Exercise ::
Reproduce, character for character, the entries from their opening line through the line with "(** [RequestContextWithTimeout(parent, d)];".

Stored data entries ::
§ §
Definition IsZero (t : Time) : bool := t =? 0.
(** [t.After(u)] *)
Definition After (t u : Time) : bool := u <? t.
(** [t.Before(u)] *)
Definition Before (t u : Time) : bool := t <? u.
(** [t.Add(d)] *)
Definition TimeAdd (t : Time) (d : Duration) : Time := t + d.
(** [time.Until(t)], with [now] the reading of the clock it takes. *)
Definition Until (now t : Time) : Duration := t - now.

(** Of a [context.Context] the handler only uses the deadline:
    [Deadline() (deadline, ok)] is [Some deadline] or [None]. *)
Record Context := { Deadline : option Time }.

(** [context.WithDeadline(parent, d)] (standard library): when the parent's
    deadline is already before [d] the parent's deadline stays in force. *)
Definition WithDeadline (parent : Context) (d : Time) : Context :=
  match Deadline parent with
  | Some cur => if Before cur d then parent else {| Deadline := Some d |}
  | None => {| Deadline := Some d |}
  end.

(** [context.WithTimeout(parent, timeout)] is
    [WithDeadline(parent, time.Now().Add(timeout))]. *)
Definition WithTimeout (now : Time) (parent : Context) (timeout : Duration) : Context :=
  WithDeadline parent (TimeAdd now timeout).

(** [RequestContextWithTimeout(parent, d)]; [now1] is the clock read by
    [time.Until], [now2] the clock read by [context.WithTimeout]. The
    cancel function is not modelled. *)
Definition RequestContextWithTimeout (now1 now2 : Time) (parent : Context) (d : Duration) : Context :=
  match Deadline parent with
  | Some deadline =>
      if Until now1 deadline <? d then parent else WithTimeout now2 parent d
  | None => WithTimeout now2 parent d
  end.

(** [ZeroOrExpiry(ttl)], with [now] the reading of the clock. *)
Definition ZeroOrExpiry (now : Time) (ttl : Duration) : Time :=
  if ttl <=? 0 then 0 else TimeAdd now ttl.

(** ** internal/cache/cache.go *)

Record Response := {
  Status : Z;
  Header : HeaderMap;
  Body : string;
  SavedAt : Time;
  ExpireAt : Time  (* zero => no expiration *)
}.

(** The zero value [Response{}]. *)
Definition zeroResponse : Response :=
  {| Status := 0; Header := ∅; Body := ""; SavedAt := 0; ExpireAt := 0 |}.

(** The cache is its map; the mutex, which only serialises the calls, is
    not part of the state. *)
Record Cache := { data : gmap string Response }.

Definition New : Cache := {| data := ∅ |}.

(** Methods on [*Cache] take the cache and return their result together
    with the cache they leave behind. *)
Definition Get (key : string) (now : Time) (c : Cache) : (Response * bool) * Cache :=
  match data c !! key with
  | None => ((zeroResponse, false), c)
  | Some v =>
      if negb (IsZero (ExpireAt v)) && After now (ExpireAt v)
      then ((zeroResponse, false), c)
      else ((v, true), c)
  end.

Definition Set_ (key : string) (value : Response) (c : Cache) : unit * Cache :=
  (tt, {| data := <[key := value]> (data c) |}).

Definition Size (c : Cache) : Z * Cache :=
  (Z.of_nat (size (data c)), c).

(** ** internal/proxy/proxy.go *)

(** The fields of [url.URL] the handler reads or writes. *)
Record URL := {
  Scheme : string;
  Host : string;
  Path : string;
  RawQuery : string
}.

(** [Proxy]: [timeout] is [p.client.Timeout]; the cache the proxy points
    to is threaded through the handler as state. *)
Record Proxy := {
  upstream : URL;
  timeout : Duration;
  ttl : Duration;
  keyHeaders : list string
}.

(** The inbound [*http.Request]. *)
Record Request := {
  Method : string;
  ReqURL : URL;
  ReqHeader : HeaderMap;
  ReqBody : string;
  ReqContext : Context
}.

(** The outbound request handed to [p.client.Do]. *)
Record OutRequest := {
  OutContext : Context;
  OutMethod : string;
  OutURL : URL;
  OutBody : string;
  OutHeader : HeaderMap
}.

(** What [io.ReadAll(resp.Body)] yields. *)
Inductive BodyRead :=
  | ReadOk (respBody : string)
  | ReadErr (err : string).

(** What [p.client.Do(req)] yields: an error, or a response with its
    status code, header and body stream. *)
Inductive DoResult :=
  | DoErr (err : string)
  | DoResp (StatusCode : Z) (RespHeader : HeaderMap) (RespBody : BodyRead).

(** Everything outside the handler that one call of [ServeHTTP] depends
    on: the error, if any, of [http.NewRequestWithContext] for a method
    and URL; the upstream exchange; the order in which [range] walks a
    header map; the rendering [Format(time.RFC3339)]; and the readings of
    the clock, one per call of [time.Now] in program order. *)
Record Env := {
  newRequestErr : string -> URL -> option string;
  clientDo : OutRequest -> DoResult;
  rangeOrder : HeaderMap -> list (string * list string);
  formatRFC3339 : Time -> string;
  nowUntil : Time;
  nowTimeout : Time;
  nowSaved : Time;
  nowExpiry : Time;
  nowGet : Time
}.

(** [range] yields every entry of the map once, in some order. *)
Definition rangeSound (env : Env) : Prop :=
  forall h : HeaderMap, rangeOrder env h ≡ₚ map_to_list h.
(** * dot_builder: correlation and graph construction for contact traces

    A shallow embedding of [src/dot_builder.py].

    - Log records, invocation logs and contact summaries are JSON
      documents; they are modelled by the type [value] below, with Python's
      [==], truthiness, [in], [len] and indexing on it.
    - Python exceptions are modelled by the [res] monad; [try]/[except] is a
      match on the result.
    - A Graphviz [Digraph] is modelled by the statements the builder sends
      to it: node statements and edge statements, in emission order.  Graph
      attributes, ranks and the rendering of a graph to a file are left
      out.
    - The text and the label of a node are computed as the source computes
      them, by [get_node_text_by_module_type] and [get_node_label], with
      every exception they can raise.  A node statement records the module
      type and the title handed to [get_node_label], the colour, the shape
      and the URL payload; the label itself is not kept in the graph.
    - What the builder prints is kept as a list of diagnostics.
    - Functions imported from other modules, library functions and files
      read at run time are fields of the record [externals]. *)

From Stdlib Require Import String Ascii List ZArith Lia Bool Arith DecimalString.
From Stdlib Require Import Permutation Sorted DecimalNat.
Import ListNotations.
Open Scope string_scope.
Open Scope list_scope.
Set Warnings "-register-all".

(* ------------------------------------------------------------------ *)
(** ** Python values *)

(** The JSON fragment of Python values: [None], booleans, integers,
    strings, lists and insertion-ordered dictionaries with string keys. *)
Inductive value : Type :=
| JNull : value
| JBool : bool -> value
| JNum  : Z -> value
| JStr  : string -> value
| JList : list value -> value
| JObj  : list (string * value) -> value.

Fixpoint assoc {A : Type} (k : string) (d : list (string * A)) : option A :=
  match d with
  | [] => None
  | (k', v) :: d' => if String.eqb k k' then Some v else assoc k d'
  end.
(** [parse_process_char]; [None] is the end-of-line mark fed after the last
    character of every line. *)
Definition parse_process_char (r : Reader) (c : option ascii) : result Reader :=
  match state r with
  | START_RECORD =>
      match c with
      | None => Ok r
      | Some ch =>
          if is_newline ch then Ok (mkReader EAT_CRNL (fields r) (field r))
          else start_field r c
      end
  | START_FIELD => start_field r c
  | IN_FIELD =>
      match c with
      | None => Ok (parse_save_field r START_RECORD)
      | Some ch =>
          if is_newline ch then Ok (parse_save_field r EAT_CRNL)
          else if Ascii.eqb ch "," then Ok (parse_save_field r START_FIELD)
          else parse_add_char r IN_FIELD ch
      end
  | IN_QUOTED_FIELD =>
      match c with
      | None => Ok r
      | Some ch =>
          if Ascii.eqb ch DQUOTE then Ok (mkReader QUOTE_IN_QUOTED_FIELD (fields r) (field r))
          else parse_add_char r IN_QUOTED_FIELD ch
      end
  | QUOTE_IN_QUOTED_FIELD =>
      match c with
      | None => Ok (parse_save_field r START_RECORD)
      | Some ch =>
          if Ascii.eqb ch DQUOTE then parse_add_char r IN_QUOTED_FIELD ch
          else if Ascii.eqb ch "," then Ok (parse_save_field r START_FIELD)
          else if is_newline ch then Ok (parse_save_field r EAT_CRNL)
          else parse_add_char r IN_FIELD ch
      end
  | EAT_CRNL =>
      match c with
      | None => Ok (mkReader START_RECORD (fields r) (field r))
      | Some ch =>
          if is_newline ch then Ok r
          else Raise (CsvError "new-line character seen in unquoted field - do you need to open the file with newline=''?")
      end
  end.

Local Open Scope result_scope.

Fixpoint feed_line (r : Reader) (line : string) : result Reader :=
  match line with
  | EmptyString => parse_process_char r None
  | String c line' =>
      let? r' := parse_process_char r (Some c) in feed_line r' line'
  end.
(** C5. For every daily series and every period [P] asked of
    [calculate_ma], the moving average at row [i] is undefined (NaN, which
    [pd.isna] recognises) when [i < P - 1]. From row [P - 1] on it is the
    value pandas' rolling mean holds at that row: the compensated running
    sum of the series, each close added when the window reaches it and
    subtracted when the window has passed it, divided by [P]. When the [P]
    closes of the window are one and the same number the value is that
    number. The same steps read in exact arithmetic give the arithmetic
    mean of the window: the sum of its [P] values divided by [P]. *)
Theorem moving_average_spec (df : list DayRow) (periods : list nat)
  (P i : nat) (bar : DayRow) :
  In P periods ->
  nth_error df i = Some bar ->
  exists row,
    nth_error (calculate_ma df periods) i = Some row
    /\ trade_date row = trade_date bar
    /\ close row = close bar
    /\ ma_col P row = Ok (rolling_at P P (map close df) i)
    /\ ((i < P - 1)%nat -> ma_col P row = Ok nan)
    /\ ((1 <= P <= i + 1)%nat ->
        (forall j w, (i + 1 - P <= j <= i)%nat -> nth_error df j = Some w ->
                     close w = close bar) ->
        is_nan (close bar) = false -> is_infinity (close bar) = false ->
        ma_col P row = Ok (close bar))
    /\ (forall (undefined : Qc) (qs : list Qc),
          (1 <= P <= i + 1)%nat -> (i < length qs)%nat ->
          roll_at (rational undefined) P P qs i
          = (qsum (slice (i + 1 - P) (i + 1) qs)
             / Q2Qc (inject_Z (Z.of_nat P)))%Qc).
Proof.
  intros HP Hbar.
  assert (Hi : (i < length df)%nat) by (apply nth_error_Some; congruence).
  assert (Hi' : (i < length (map close df))%nat)
    by (rewrite length_map; exact Hi).
  destruct (calculate_ma_nth df periods i bar Hbar)
    as (row & Hrow & Hd & Hc & _ & Hma).
  destruct (rolling_at_spec P i (map close df) Hi') as (Hearly & Hconst).
  exists row. repeat split; try assumption.
  - apply Hma, HP.
  - intros Hlt. rewrite (Hma P HP), Hearly by lia. reflexivity.
  - intros HPi Hsame Hnan Hinf. rewrite (Hma P HP). f_equal.
    apply Hconst; try assumption; [lia|].
    intros j Hj. rewrite nth_error_map.
    destruct (nth_error df j) as [w|] eqn:Hw;
      [|apply nth_error_None in Hw; lia].
    cbn [option_map]. f_equal. apply (Hsame j w); [lia|exact Hw].
  - intros undefined qs HPi Hqs.
    replace (i + 1)%nat with (S i) by lia.
    apply roll_at_rational; [lia|exact Hqs].
Qed.

Lemma moving_average_spec_witness :
  (exists row,
     nth_error (calculate_ma (parse_tdx_day_file five_bar_file) [5%nat]) 4
     = Some row
     /\ ma_col 5 row = Ok 10%float)
  /\ (exists row,
        nth_error (calculate_ma (parse_tdx_day_file five_bar_file) [5%nat]) 3
        = Some row
        /\ ma_col 5 row = Ok nan).
Proof.
  split.
  - destruct (moving_average_spec (parse_tdx_day_file five_bar_file) [5%nat] 5 4
                (mkDayRow "20251005" 10 10 10 10 1000 10000 []))
      as (row & Hrow & _ & _ & Hval & _ & _).
    + left. reflexivity.
    + vm_compute. reflexivity.
    + exists row. split; [exact Hrow|].
      rewrite Hval. vm_compute. reflexivity.
  - destruct (moving_average_spec (parse_tdx_day_file five_bar_file) [5%nat] 5 3
                (mkDayRow "20251004" 10 10 10 10 1000 10000 []))
      as (row & Hrow & _ & _ & _ & Hearly & _).
    + left. reflexivity.
    + vm_compute. reflexivity.
    + exists row. split; [exact Hrow|].
      apply Hearly. vm_compute. apply le_n.
Defined.
(** * image-to-tex: the LaTeX post-processing core, the image gate and the
      vision gateway, embedded from the Python sources

    - [PyStr]            the [str] and [re] operations the sources call
    - [LaTeXFormatter]   src/image_to_tex/utils/latex_formatter.py
    - [ImageHandler]     src/image_to_tex/utils/image_handler.py
    - [VisionClient]     src/image_to_tex/core/vision_client.py
    - [Converter]        src/image_to_tex/core/converter.py

    A Python [str] is a [string] whose characters are the code points
    below 256; the character classes ([str.isspace], [str.lower], the
    [\w] of [re]) are the ones CPython uses on that range. *)

From Stdlib Require Import Bool Arith Lia List ZArith.
From Stdlib Require Import Ascii String Permutation.
Import ListNotations.

Local Open Scope list_scope.
Local Open Scope string_scope.

(** The outcome of a call: it returns a value or raises an exception. *)
Inductive result (A E : Type) : Type :=
| Returns (a : A)
| Raises (e : E).
Arguments Returns {A E} a.
Arguments Raises {A E} e.

(* ===================================================================== *)
(** ** Python string operations *)
(* ===================================================================== *)

Module PyStr.

Definition nl_char : ascii := "010"%char.

(** The one-character string [\n]. *)
Definition nl : string := String nl_char "".

(** [len(s) == 0], i.e. [not s]. *)
Definition is_empty (s : string) : bool :=
  match s with
  | EmptyString => true
  | String _ _ => false
  end.

(** [str.isspace] on one code point: TAB LF VT FF CR, FS GS RS US,
    SPACE, NEL (0x85) and NBSP (0xA0). *)
Definition is_space (c : ascii) : bool :=
  let n := nat_of_ascii c in
  (((9 <=? n) && (n <=? 13)) || ((28 <=? n) && (n <=? 32))
   || (n =? 133) || (n =? 160))%nat.

(** [str.lower] on one code point: A-Z, and 0xC0-0xDE except the
    multiplication sign 0xD7, move up by 32. *)
Definition lower_char (c : ascii) : ascii :=
  let n := nat_of_ascii c in
  if (((65 <=? n) && (n <=? 90))
      || ((192 <=? n) && (n <=? 222) && negb (n =? 215)))%nat
  then ascii_of_nat (n + 32) else c.

(** [\w] of [re] on a [str] pattern: alphanumeric or underscore. *)
Definition is_word (c : ascii) : bool :=
  let n := nat_of_ascii c in
  (((48 <=? n) && (n <=? 57)) || ((65 <=? n) && (n <=? 90))
   || (n =? 95) || ((97 <=? n) && (n <=? 122))
   || (n =? 170) || (n =? 178) || (n =? 179) || (n =? 181)
   || (n =? 185) || (n =? 186) || ((188 <=? n) && (n <=? 190))
   || ((192 <=? n) && (n <=? 214)) || ((216 <=? n) && (n <=? 246))
   || (248 <=? n))%nat.

(** [s.lower()] *)
Fixpoint lower (s : string) : string :=
  match s with
  | EmptyString => EmptyString
  | String c s' => String (lower_char c) (lower s')
  end.

(** [s.lstrip()] *)
Fixpoint lstrip (s : string) : string :=
  match s with
  | EmptyString => EmptyString
  | String c s' => if is_space c then lstrip s' else s
  end.

(** [s.rstrip()]: a character is dropped when it is white and nothing
    after it is kept. *)
Fixpoint rstrip (s : string) : string :=
  match s with
  | EmptyString => EmptyString
  | String c s' =>
      let r := rstrip s' in
      if is_empty r && is_space c then EmptyString else String c r
  end.

(** [s.strip()] *)
Definition strip (s : string) : string := rstrip (lstrip s).

(** [s.startswith(p)] *)
Definition startswith (s p : string) : bool := String.prefix p s.

(** [needle in s] *)
Fixpoint contains (needle s : string) : bool :=
  String.prefix needle s
  || match s with
     | EmptyString => false
     | String _ s' => contains needle s'
     end.

(** [s.count(c)] for a one-character [c]. *)
Fixpoint count_char (c : ascii) (s : string) : nat :=
  match s with
  | EmptyString => 0
  | String d s' => (if Ascii.eqb c d then 1 else 0) + count_char c s'
  end.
§ §
Completed exercise ::
Definition IsZero (t : Time) : bool := t =? 0.
(** [t.After(u)] *)
Definition After (t u : Time) : bool := u <? t.
(** [t.Before(u)] *)
Definition Before (t u : Time) : bool := t <? u.
(** [t.Add(d)] *)
Definition TimeAdd (t : Time) (d : Duration) : Time := t + d.
(** [time.Until(t)], with [now] the reading of the clock it takes. *)
Definition Until (now t : Time) : Duration := t - now.

(** Of a [context.Context] the handler only uses the deadline:
    [Deadline() (deadline, ok)] is [Some deadline] or [None]. *)
Record Context := { Deadline : option Time }.

(** [context.WithDeadline(parent, d)] (standard library): when the parent's
    deadline is already before [d] the parent's deadline stays in force. *)
Definition WithDeadline (parent : Context) (d : Time) : Context :=
  match Deadline parent with
  | Some cur => if Before cur d then parent else {| Deadline := Some d |}
  | None => {| Deadline := Some d |}
  end.

(** [context.WithTimeout(parent, timeout)] is
    [WithDeadline(parent, time.Now().Add(timeout))]. *)
Definition WithTimeout (now : Time) (parent : Context) (timeout : Duration) : Context :=
  WithDeadline parent (TimeAdd now timeout).

(** [RequestContextWithTimeout(parent, d)]; [now1] is the clock read by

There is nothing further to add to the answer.